▶ **ASSIGNMENT**
Lines of the data that contain the word "loop" are the ones to copy.

· · · · ·

Lemma app_assoc_s (a b c : string) : a +:+ (b +:+ c) = (a +:+ b) +:+ c.
Proof. induction a as [|x a IH]; [done|]. cbn. by rewrite IH. Qed.
Lemma app_nil_s (a : string) : a +:+ EmptyString = a.
Proof. induction a as [|x a IH]; [done|]. cbn. by rewrite IH. Qed.
Lemma length_app_s (a b : string) : String.length (a +:+ b) = (String.length a + String.length b)%nat.
Proof. induction a as [|x a IH]; [done|]. cbn. by rewrite IH. Qed.

Lemma span_app f s : let '(a, b) := span f s in s = a +:+ b /\ string_all f a = true.
Proof.
  induction s as [|c s IH]; cbn; [done|]. destruct (f c) eqn:E; [|done].
  destruct (span f s) as [a b]. destruct IH as [-> Ha]. cbn. by rewrite E.
Qed.

Lemma strchr_spec c s :
  match strchr c s with
  | Some (a, b) => s = a +:+ String c b /\ string_all (fun d => negb (char_eqb d c)) a = true
  | None => string_all (fun d => negb (char_eqb d c)) s = true
  end.
Proof.
  induction s as [|d s IH]; cbn; [done|]. destruct (char_eqb_spec d c) as [->|Hd]; [done|].
  destruct (strchr c s) as [[a b]|]; cbn; [|done]. destruct IH as [-> Ha]. split; [done|].
  destruct (char_eqb_spec d c); [done|]. exact Ha.
Qed.

Lemma strip_prefix_Some p s t : strip_prefix p s = Some t <-> s = p +:+ t.
Proof.
  revert s. induction p as [|c p IH]; intros s; cbn; [split; congruence|].
  destruct s as [|d s]; [done|]. destruct (char_eqb_spec c d) as [->|Hne].
  - rewrite IH. split; [by intros ->|by intros [= ->]].
  - split; [done|]. by intros [= -> _].
Qed.
Lemma strip_prefix_app p s : strip_prefix p (p +:+ s) = Some s.
Proof. by apply strip_prefix_Some. Qed.
Lemma span_length f s : String.length s = (String.length (span f s).1 + String.length (span f s).2)%nat.
Proof. pose proof (span_app f s) as H. destruct (span f s) as [a b]. destruct H as [-> _]. apply length_app_s. Qed.
Lemma string_all_impl (f g : Ascii.ascii -> bool) s :
  (forall c, f c = true -> g c = true) -> string_all f s = true -> string_all g s = true.
Proof.
  intros H. induction s as [|c s IH]; [done|]. cbn. intros [Hc Hs]%andb_true_iff. by rewrite (H c Hc), (IH Hs).
Qed.
Lemma substring_all s : String.substring 0 (String.length s) s = s.
Proof. induction s as [|c s IH]; [done|]. cbn. by rewrite IH. Qed.
Lemma substring_long s n : (String.length s <= n)%nat -> String.substring 0 n s = s.
Proof.
  revert n. induction s as [|c s IH]; intros n Hn; [by destruct n|].
  destruct n as [|n]; cbn in *; [lia|]. by rewrite IH by lia.
Qed.
Lemma string_all_app f a b : string_all f (a +:+ b) = string_all f a && string_all f b.
Proof. induction a as [|c a IH]; [done|]. cbn. by rewrite IH, andb_assoc. Qed.

(** *** Numbers written and read back *)

Lemma base_digits (P : Z -> Prop) d : (forall k, (k < 16)%nat -> P (Z.of_nat k)) -> 0 <= d < 16 -> P d.
Proof. intros H Hd. rewrite <- (Z2Nat.id d) by lia. apply H. lia. Qed.

Ltac each_digit := do 16 (try match goal with k : nat |- _ => destruct k as [|k]; [reflexivity|] end); lia.

Lemma digit_value_char d : 0 <= d < 16 -> digit_value (digit_char d) = Some d.
Proof.
  intros Hd. apply (base_digits (fun d => digit_value (digit_char d) = Some d)); [|done].
  intros k Hk. each_digit.
Qed.

Lemma digit_char_plain d : 0 <= d < 16 ->
  (isspace (digit_char d) || char_eqb (digit_char d) "-" || char_eqb (digit_char d) "+")%bool = false.
Proof.
  apply (base_digits (fun d => (isspace (digit_char d) || char_eqb (digit_char d) "-"
    || char_eqb (digit_char d) "+")%bool = false)). intros k Hk. each_digit.
Qed.

Lemma digit_char_xdigit d : 0 <= d < 16 -> isxdigit (digit_char d) = true.
Proof. apply (base_digits (fun d => isxdigit (digit_char d) = true)). intros k Hk. each_digit. Qed.

Lemma digit_char_digit d : 0 <= d < 10 -> isdigit (digit_char d) = true.
Proof.
  intros Hd. apply (base_digits (fun d => d < 10 -> isdigit (digit_char d) = true)); [|lia|lia].
  intros k Hk H. clear Hd. do 10 (destruct k as [|k]; [reflexivity|]). lia.
Qed.
(** [getline] until the end of the stream: a last line needs no line end, but an
    empty one is not there. *)
Fixpoint drop_empty_last (l : list string) : list string :=
  match l with
  | [] => []
  | [w] => match w with EmptyString => [] | _ => [w] end
  | w :: ws => w :: drop_empty_last ws
  end.
Definition getlines (s : string) : list string := drop_empty_last (split s nl).

(** [std::stoi]; [None] is the exception ([invalid_argument], [out_of_range]). *)
Definition stoi (s : string) : option Z :=
  let s := skip_space s in
  let digits := match s with
                | String c t => if char_eqb c "-" || char_eqb c "+" then t else s
                | EmptyString => s
                end in
  match digits with
  | String d _ =>
      if isdigit d then
        let v := strtoll 10 s in
        if (-2147483648 <=? v) && (v <=? 2147483647) then Some v else None
      else None
  | EmptyString => None
  end.

(** [std::map<string, string>]: sorted by key, one entry per key. *)
Definition header_map : Type := list (string * string).
Fixpoint map_set (k v : string) (m : header_map) : header_map :=
  match m with
  | [] => [(k, v)]
  | (k', v') :: r =>
      if String.eqb k k' then (k, v) :: r
      else if string_ltb k k' then (k, v) :: m
      else (k', v') :: map_set k v r
  end.
Fixpoint map_find (k : string) (m : header_map) : option string :=
  match m with [] => None | (k', v) :: r => if String.eqb k k' then Some v else map_find k r end.

(** ** Sockets *)

(** What one round of [select] and [read] gives.  The peer's close is final. *)
Inductive recv_event : Type :=
| SelectError
| SelectTimeout
| ReadError
| PeerClosed
| Received (bytes : string).
(* ===== verification/Write.v ===== *)
(** The writing half of the install manager (src/recovery/InstallManager.cpp,
    InstallManager_Utility.cpp): partitioning the card, writing the images, and
    the installation as a whole. *)
From S2P Require Import Prelude CText Qt QtMap Install Web Sys Boot OsInfo.

Section Write.
Context `{System} `{Qt}.

(** ** Command lines *)

Definition q1 : string := str1 quote.

Definition isURL (s : string) : bool := startsWith "http:" s || startsWith "https:" s.

Definition decompressor (path : string) : option string :=
  if endsWith ".gz" path then Some "gzip -dc"%string
  else if endsWith ".xz" path then Some "xz -dc"%string
  else if endsWith ".bz2" path then Some "bzip2 -dc"%string
  else if endsWith ".lzo" path then Some "lzop -dc"%string
  else if endsWith ".zip" path then Some "unzip -p"%string
  else None.

(** The common front of the pipelines of [untar], [dd] and [partclone_restore]:
    fetch and decompress; [None] for an unknown extension. *)
Definition source_command (path : string) : option string :=
  d ← decompressor path;
  Some ("sh -o pipefail -c " +:+ q1 +:+
        (if isURL path then "wget --no-verbose --tries=inf -O- " +:+ path +:+ " | " +:+ d
         else d +:+ " " +:+ path)).

Definition untar_command (tarball : string) : option string :=
  c ← source_command tarball; Some (c +:+ " | tar x -C /mnt2 " +:+ q1).
Definition dd_command (path device : string) : option string :=
  c ← source_command path; Some (c +:+ " | dd of=" +:+ device +:+ " conv=fsync obs=4M" +:+ q1).
Definition partclone_command (path device : string) : option string :=
  c ← source_command path; Some (c +:+ " | partclone.restore -q -s - -o " +:+ device +:+ " " +:+ q1).

Definition mkfs_command (device fstype label mkfsopt : string) : string :=
  let with_label (flag : string) := if String.eqb label "" then ""%string else flag +:+ label +:+ " " in
  (if String.eqb fstype "fat" || String.eqb fstype "FAT" then "/sbin/mkfs.fat " +:+ with_label "-n "
   else if String.eqb fstype "ext4" then "/usr/sbin/mkfs.ext4 " +:+ with_label "-L "
   else if String.eqb fstype "ntfs" then "/sbin/mkfs.ntfs --fast " +:+ with_label "-L "
   else ""%string)
  +:+ (if String.eqb mkfsopt "" then ""%string else mkfsopt +:+ " ") +:+ device.

(** Start a process, wait for it, and look at its exit code. *)
Definition succeeds (cmd : string) : PM World bool := c ← execute cmd; mret (c =? 0).
Definition pipeline (cmd : option string) : PM World bool :=
  match cmd with None => mret false | Some c => succeeds c end.

Definition mkfs (device fstype label mkfsopt : string) : PM World bool :=
  succeeds (mkfs_command device fstype label mkfsopt).
Definition untar (tarball : string) : PM World bool := pipeline (untar_command tarball).
Definition dd (path device : string) : PM World bool := pipeline (dd_command path device).
Definition partclone_restore (path device : string) : PM World bool := pipeline (partclone_command path device).

Definition isLabelAvailable (label : string) : PM World bool :=
  c ← execute ("/sbin/findfs LABEL=" +:+ label); mret (negb (c =? 0)).

(** [getLabel] and [getUUID]. *)
Definition blkid (tag part : string) : PM World string :=
  c ← execute ("/sbin/blkid -s " +:+ tag +:+ " -o value " +:+ part);
  if c =? 0 then t ← last_output; mret (trimmed t) else mret "".

(** [patchConfigTxt]. *)
Definition ini_int (file : option string) (key : string) (d : Z) : Z :=
  default 0 (as_int (default (VInt d) (ini_value file key))).
Definition ini_string (file : option string) (key d : string) : string :=
  default ""%string (as_string (default (VString d) (ini_value file key))).
Definition display_options (videomode : Z) : string :=
  let line (t : string) := t +:+ CRLF in
  if videomode =? 0 then line "hdmi_force_hotplug=1"
  else if videomode =? 1 then
    line "hdmi_ignore_edid=0xa5000080" +:+ line "hdmi_force_hotplug=1" +:+ line "hdmi_group=2" +:+ line "hdmi_mode=4"
  else if videomode =? 2 then line "hdmi_ignore_hotplug=1" +:+ line "sdtv_mode=2"
  else if videomode =? 3 then line "hdmi_ignore_hotplug=1" +:+ line "sdtv_mode=0"
  else ""%string.
Definition patchConfigTxt : PM World unit :=
  conf ← read_file "/settings/noobs.conf";
  append_file "/mnt2/config.txt"
    (CRLF +:+ "# NOOBS Auto-generated Settings:" +:+ CRLF +:+ display_options (ini_int conf "display_mode" 0)).

(** ** Writing an image *)

(** The label check at the head of the loop of [writeImage].  [label()] returns a
    copy, so [clear()] and the assignments change nothing: what is left are the
    calls of findfs. *)
Fixpoint probe_suffixes (label : string) (nrs : list nat) : PM World unit :=
  match nrs with
  | [] => mret tt
  | i :: nrs =>
      a ← isLabelAvailable (label +:+ number (Z.of_nat i));
      if a : bool then mret tt else probe_suffixes label nrs
  end.
Definition check_label (label : string) : PM World unit :=
  if 15 <? Z.of_nat (String.length label) then mret tt
  else
    a ← isLabelAvailable label;
    if a : bool then mret tt else probe_suffixes label (seq 0 10).

(** One turn of the loop: [false] is the early return. *)
Definition write_partition (q : ptr) : PM World bool :=
  p ← deref q;
  check_label (label p);;
  if String.eqb (fstype p) "raw" then dd (tarball p) (partitionDevice p)
  else if startsWith "partclone" (fstype p) then partclone_restore (tarball p) (partitionDevice p)
  else if negb (String.eqb (fstype p) "unformatted") then
    ok ← mkfs (partitionDevice p) (fstype p) (label p) (mkfsOptions p);
    if negb ok then mret false
    else if negb (emptyFS p) && negb (String.eqb (tarball p) "") then
      m ← PartitionInfo_mount q "/mnt2" "";
      if negb m then mret false
      else
        u ← untar (tarball p);
        PartitionInfo_unmount q;;
        mret u
    else mret true
  else mret true.

Fixpoint write_partitions (qs : list ptr) : PM World bool :=
  match qs with
  | [] => mret true
  | q :: qs => ok ← write_partition q; if ok : bool then write_partitions qs else mret false
  end.

(** [OSInfo::vPartitionList]. *)
Fixpoint vPartitionList (qs : list ptr) : PM World (list QVariant) :=
  match qs with
  | [] => mret []
  | q :: qs => p ← deref q; l ← vPartitionList qs; mret (VString (partitionDevice p) :: l)
  end.

(** The arguments and the environment of the setup script. *)
Fixpoint script_parameters (pnr : nat) (qs : list ptr) (args : list string) (env : list (string * string))
  : PM World (list string * list (string * string)) :=
  match qs with
  | [] => mret (args, env)
  | q :: qs =>
      p ← deref q;
      let part := partitionDevice p in
      let nr := number (Z.of_nat pnr) in
      uuid ← blkid "UUID" part;
      lbl ← blkid "LABEL" part;
      let id := if String.eqb lbl "" then "UUID=" +:+ uuid else "LABEL=" +:+ lbl in
      script_parameters (S pnr) qs
        (args ++ [" part" +:+ nr +:+ "=" +:+ part; " id" +:+ nr +:+ "=" +:+ id])%list
        (map_set ("id" +:+ nr) id (map_set ("part" +:+ nr) part env))
  end.

Definition SETUP_PATH : string := "/tmp/partition_setup.sh".

(** Writing, running and removing the setup script. *)
Definition run_setup_script (o : OSData) : PM World bool :=
  put ← putFileContents SETUP_PATH (os_partitionSetupScript o);
  if negb put then mret false
  else
    r ← script_parameters 1 (os_partitions o) [SETUP_PATH] [("PATH", "/bin:/usr/bin:/sbin:/usr/sbin")]%string;
    let '(args, env) := r in
    c ← perform (RunScript args env);
    if negb (c =? 0) then mret false
    else
      remove_file SETUP_PATH.

Definition os_config (o : OSData) (conf : option string) (parts : list QVariant) : QVariant :=
  VMap (foldr (fun kv m => vinsert kv.1 kv.2 m) []
    [("flavour", VString (os_flavour o)); ("release_date", VString (os_releaseDate o));
     ("imagefolder", VString (os_folder o)); ("description", VString (os_description o));
     ("videomode", VInt (ini_int conf "display_mode" 0)); ("partitions", VList parts);
     ("language", VString (ini_string conf "language" "en"));
     ("keyboard", VString (ini_string conf "keyboard_layout" "gb"))]%string).
Definition installed_entry (o : OSData) (parts : list QVariant) : QVariant :=
  VMap (foldr (fun kv m => vinsert kv.1 kv.2 m) []
    [("name", VString (os_flavour o)); ("description", VString (os_description o));
     ("folder", VString (os_folder o)); ("release_date", VString (os_releaseDate o));
     ("partitions", VList parts); ("bootable", VBool (os_bootable o))]%string).

(** [writeImage(OSInfo &)]: the result, and [_installed_os] behind it. *)
Definition writeImage (o : OSData) (installed : list QVariant) : PM World (bool * list QVariant) :=
  ok ← write_partitions (os_partitions o);
  if negb ok then mret (false, installed) else
  match os_partitions o with
  | [] => pfault
  | first :: _ =>
      m ← PartitionInfo_mount first "/mnt2" "";
      if negb m then mret (false, installed) else
      conf ← read_file "/settings/noobs.conf";
      parts ← vPartitionList (os_partitions o);
      saved ← saveToFile "/mnt2/os_config.json" (os_config o conf parts);
      if negb saved then mret (false, installed) else
      patchConfigTxt;;
      ran ← (if String.eqb (os_partitionSetupScript o) "" then mret true else run_setup_script o);
      if negb ran then mret (false, installed) else
      unmountPartition "/mnt2";;
      parts ← vPartitionList (os_partitions o);
      let installed := (installed ++ [installed_entry o parts])%list in
      saved ← saveToFile INSTALLED_OS_FILE (VList installed);
      mret (saved, installed)
  end.

End Write.

(** ** Partitioning and the installation *)

Section Partitioning.
Context `{System} `{Qt} {M : Type -> Type} `{QMapOps M}.
Context (junkPartition : PartitionInfo).

(** [InstallManager::InstallManager]. *)
Definition sysfs_number (path : string) : PM World Z := t ← getFileContents path; mret (toULongLong_or_0 (trimmed t)).
Definition InstallManager_create : PM World (InstallManager (M:=M)) :=
  start5 ← sysfs_number "/sys/class/block/mmcblk0p5/start";
  size5 ← sysfs_number "/sys/class/block/mmcblk0p5/size";
  total ← sysfs_number "/sys/class/block/mmcblk0/size";
  mountSystemsPartition;;
  e ← exists_path "/mnt2";
  pwhen (negb e) (make_dir "/mnt2");;
  w ← pget;
  mret (newInstallManager start5 size5 total (objects w)).

(** A step of the planner, on the objects of the world. *)
Definition plan_step (f : InstallManager (M:=M) -> option (bool * InstallManager (M:=M))) (s : InstallManager (M:=M))
  : PM World (bool * InstallManager (M:=M)) :=
  w ← pget;
  r ← plift (f (set_heap (objects w) s));
  let '(ok, s) := r in
  pmodify (set_objects (heap s));; mret (ok, s).

(** The partition objects by number. *)
Fixpoint deref_items (l : list (Z * ptr)) : PM World (M PartitionInfo) :=
  match l with
  | [] => mret qm_empty
  | (k, q) :: l => p ← deref q; m ← deref_items l; mret (qm_insert k p m)
  end.

Definition table_number (path : string) : PM World Z := t ← getFileContents path; mret (toInt_or_0 (trimmed t)).

(** [writePartitionTable]. *)
Definition writePartitionTable (s : InstallManager (M:=M)) : PM World bool :=
  startP1 ← table_number "/sys/class/block/mmcblk0p1/start";
  sizeP1 ← table_number "/sys/class/block/mmcblk0p1/size";
  startP5 ← table_number "/sys/class/block/mmcblk0p5/start";
  sizeP5 ← table_number "/sys/class/block/mmcblk0p5/size";
  m ← deref_items (qm_items (partitionMap s));
  match writePartitionTable_input number junkPartition startP1 sizeP1 startP5 sizeP5 m with
  | None => mret false
  | Some lines =>
      unmountPartition SYSTEMS_DIR;;
      unmountPartition SETTINGS_DIR;;
      c ← perform (Run "/sbin/sfdisk -uS /dev/mmcblk0" (foldr String.append ""%string lines));
      perform SyncDisks;;
      execute "/usr/sbin/partprobe";;
      mountSystemsPartition;;
      mountSettingsPartition;;
      mret (c =? 0)
  end.

Definition zero_command (device : string) : string := "/bin/dd count=1 bs=512 if=/dev/zero of=" +:+ device.
Fixpoint zero_partitions (qs : list ptr) : PM World bool :=
  match qs with
  | [] => mret true
  | q :: qs =>
      p ← deref q;
      ok ← (if partitionSizeSectors p =? 0 then mret true else succeeds (zero_command (partitionDevice p)));
      if ok : bool then zero_partitions qs else mret false
  end.

(** [partitionSDCard]. *)
Definition partitionSDCard (s : InstallManager (M:=M)) : PM World bool :=
  e ← exists_path INSTALLED_OS_FILE;
  pwhen e (remove_file INSTALLED_OS_FILE;; mret tt);;
  ok ← writePartitionTable s;
  if negb ok then mret false else zero_partitions (qm_values (partitionMap s)).

(** [installOS(OSInfo &)]: the result of [writeImage] is only logged. *)
Definition installOS (o : OSData) (s : InstallManager (M:=M)) : PM World bool :=
  r ← plan_step (prepareImage number contains_ci (planner_view o)) s;
  let '(ok, s) := r in
  if negb ok then mret false else
  ok ← partitionSDCard s;
  if negb ok then mret false else
  writeImage o [];;
  setDefaultBootPartition_os (os_partitions o);;
  perform SyncDisks;;
  mret true.
End Partitioning.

· · · · ·

▶ **ANSWER SECTION**
(** The label check at the head of the loop of [writeImage].  [label()] returns a
(** One turn of the loop: [false] is the early return. *)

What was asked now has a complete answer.